(** ** A backend just built *)

Lemma pinned_pool_new_ok sys mmap topo numa bytes :
  0 < bytes <= 2 ^ 55 →
  ∃ r, pinned_pool_new sys mmap topo numa bytes = Ret r ∧
    ∀ p, r = Ok p → lp_numa p = numa ∧ bytes <= lp_len p <= 2 ^ 56 ∧ lp_free p = [(0, lp_len p)] ∧ (ALIGN | lp_len p) ∧ mmap (lp_len p) = Some (lp_base p).
Proof.
  intros Hb. unfold pinned_pool_new. destruct (align_up_ok bytes) as (len & -> & Hl & Hdiv); [lia|unfold U64_MAX; change ALIGN with 2097152; lia|].
  cbn [mbind outcome_bind]. destruct (mmap len) as [base|] eqn:Hm; [|eexists; split; [done|]; done].
  destruct (first_touch_ok topo numa len) as (l & -> & _); [change ALIGN with 2097152 in Hl; lia|]. cbn [mbind outcome_bind].
  eexists. split; [done|]. intros p [= <-]. simpl. split; [done|]. split; [change ALIGN with 2097152 in Hl; lia|]. by split_and!.
Qed.

(** What a pool of the backend is. *)
Definition built_pool (topo : Topology) (numa : u16) (p : LocalPool) : Prop :=
  numa ∈ numa_nodes topo ∧ lp_numa p = numa ∧ 0 < lp_len p <= 2 ^ 56 ∧ lp_free p = [(0, lp_len p)] ∧ (ALIGN | lp_len p).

····················

### Goal of the exercise:
The reply should consist solely of the lines above from the one that has "Lemma pinned_pool_new_ok sys" through the one that has "cbn [mbind outcome_bind]. destruct", reproduced exactly.

### Written answer:
Lemma pinned_pool_new_ok sys mmap topo numa bytes :
  0 < bytes <= 2 ^ 55 →
  ∃ r, pinned_pool_new sys mmap topo numa bytes = Ret r ∧
    ∀ p, r = Ok p → lp_numa p = numa ∧ bytes <= lp_len p <= 2 ^ 56 ∧ lp_free p = [(0, lp_len p)] ∧ (ALIGN | lp_len p) ∧ mmap (lp_len p) = Some (lp_base p).
Proof.
  intros Hb. unfold pinned_pool_new. destruct (align_up_ok bytes) as (len & -> & Hl & Hdiv); [lia|unfold U64_MAX; change ALIGN with 2097152; lia|].
  cbn [mbind outcome_bind]. destruct (mmap len) as [base|] eqn:Hm; [|eexists; split; [done|]; done].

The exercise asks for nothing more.